Mojey is a research innovation project intended to demonstrate ways of transferring denominated digital assets directly between users with mobile devices. No database, server or blockchain needed.
The experiment is to recreate the in-person customer experience of a user with cash transacting with a vendor using a cash drawer.
After taking the time to understand the problem and documenting our whiteboard sessions, I set about understanding cash - again. I almost stopped using cash over the past few years.
The challenge of recreating the user experience of cash using a mobile device sounds simple. In reality, I knew it would not be easy to replicate because the cash drawer is an old way of doing things like a rotary phone that nobody uses anymore.
I visited local shops and a farmers market where customers transacted in cash. I watched the process, and so few people use cash nowadays. I was beginning to wonder if this was the right way to go.
Upon getting back to the office, I created a complete prototype of a denominated cash app to validate the idea of transacting in cash digitally.
We performed user testing with people from different disciplines in the office. None of our user testing candidates could understand why we were going "backward." They kept asking, "why."
None of the testers wanted to use the app. They asked, "why hold denominations of currency on a mobile device?" None of our answers convinced them. We realized using the app would be an uphill struggle.
The questions we started to ask were: 1) How do we get users to share denominations on a device? 2) Why are we asking users to share denominations digitally?
Upon asking the second question, it became clear. We wanted a friendly product for everyday users to test new security technology.
The Cash app was a perfect example of how to transfer value between users, in precise amounts, without dealing with denominations. Teaching users to accept this method of payment took years in the market. How do we get users to do this?
Answer: Less risk.
A week of research, design, and exhaustive prototype testing made it clear that a denominated cash application is a step backward in usability. Our initial struggle was invaluable. We quickly understood what we didn't want to do and why.

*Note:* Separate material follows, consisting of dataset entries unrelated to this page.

(** Every DIF instruction of the DOF names registers eBPF has. *)
Definition dif_ok (d : Dof) : Prop :=
  forall s l, s ∈ sections d -> dif_code d s ->
    dif_instructions (E:=LoweringError) d s = Ret l -> Forall ins_ok l.

Lemma section_get_in d i s : section_get d i = Some s -> s ∈ sections d.
Proof. apply list_elem_of_lookup_2. Qed.

Lemma section_bytes_wf {E} d s :
  dof_wf d -> s ∈ sections d -> exists b, section_bytes (E:=E) d s = Ret b.
Proof.
  intros [Hl Hs] Hin. rewrite list.Forall_forall in Hs. destruct (Hs _ Hin) as (H1 & H2 & H3).
  unfold section_bytes, add64, slice_len_ok in *.
  destruct (Z.leb_spec (sec_offset s + sec_size s) U64_MAX); [|unfold U64_MAX in *; lia].
  rewrite bind_Ret. destruct (slice_ok (E:=E) (raw d) (sec_offset s) (sec_offset s + sec_size s))
    as (b & -> & _); [lia|lia|]. by exists b.
Qed.

Lemma dif_instructions_safe {E} d s :
  dof_wf d -> s ∈ sections d -> safe (dif_instructions (E:=E) d s).
Proof.
  intros Hd Hs. unfold dif_instructions. by destruct (section_bytes_wf (E:=E) d s Hd Hs) as [b ->].
Qed.

Lemma u32_at_safe b off : 0 <= off -> off + 4 <= U64_MAX -> safe (u32_at b off).
Proof.
  intros H0 H1. unfold u32_at, add64. destruct (Z.leb_spec (off + 4) U64_MAX); [|lia].
  rewrite bind_Ret. apply safe_ok_or.
Qed.

Lemma u64_at_safe b off : 0 <= off -> off + 8 <= U64_MAX -> safe (u64_at b off).
Proof.
  intros H0 H1. unfold u64_at, add64. destruct (Z.leb_spec (off + 8) U64_MAX); [|lia].
  rewrite bind_Ret. apply safe_ok_or.
Qed.

Lemma safe_ok {E F A} (m : outcome E A) : safe m -> safe (HostDof.ok (F:=F) m).
Proof. by destruct m. Qed.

So what then? This work released a new creative storm of innovative thinking. We now wanted to demonstrate how to exchange value in a reduced risk form in a non-divisible asset? In other words, "how do we exchange low-risk value and make it feel easy?"
We soon landed an easy alternative to cash that existed in the world. We could use this asset to exchange value - without the perceived risk of cash.
We chose Emoji.
We learned a lot by building the cash drawer app. We now knew that we wanted a very easy-to-use app that integrated with a user's everyday routine. We wanted it integral to the phone, not just "another app." Most of all, it needed to be practical.
Since users send emojis in messages, we designed the app to work seamlessly inside Apple's Messages app. Building a Messages app with assets sounded simple initially, but it wasn't, especially with new asset technology. I discovered to do things with fewer words in each iteration, fewer taps, with more intuitive and easier-to-use flows.
Adobe XD prototypes made iterative design, testing, and modification decisions very quick and easy.
Adhering to Apple's HCI Guidelines made the app fluid and easier to use on all devices, including the Apple Watch.
Building in Swift moved the production version of the app along quickly. We were able to complete a releasable app in 12 weeks.
I wrote a two-year business plan for the application that included add-on game apps with viable revenue models.
Covid derailed the release plan, and seeing the value to the community, the company, which builds open-source software, released the code under the creative commons. With this project's success, the company asked me to bring my innovation and prototyping process to the UX Team as their manager.
Intensive and focused explorative phases of research using well-crafted prototypes can save precious time.
Prototypes led to clarity and the opportunity to fail early and pivot. Prototypes also led to asking the right question: "What is the simplest app we can create to transfer denominated value between users on mobile devices."
We determined that if the smile emoji were the penny, then more complex emoji can be the "denominations." In that, we also built a game of building-up and breaking-down emoji while sharing with friends.
An iterative working model process can lead to valuable insights and creative pivots to potential blue ocean opportunities.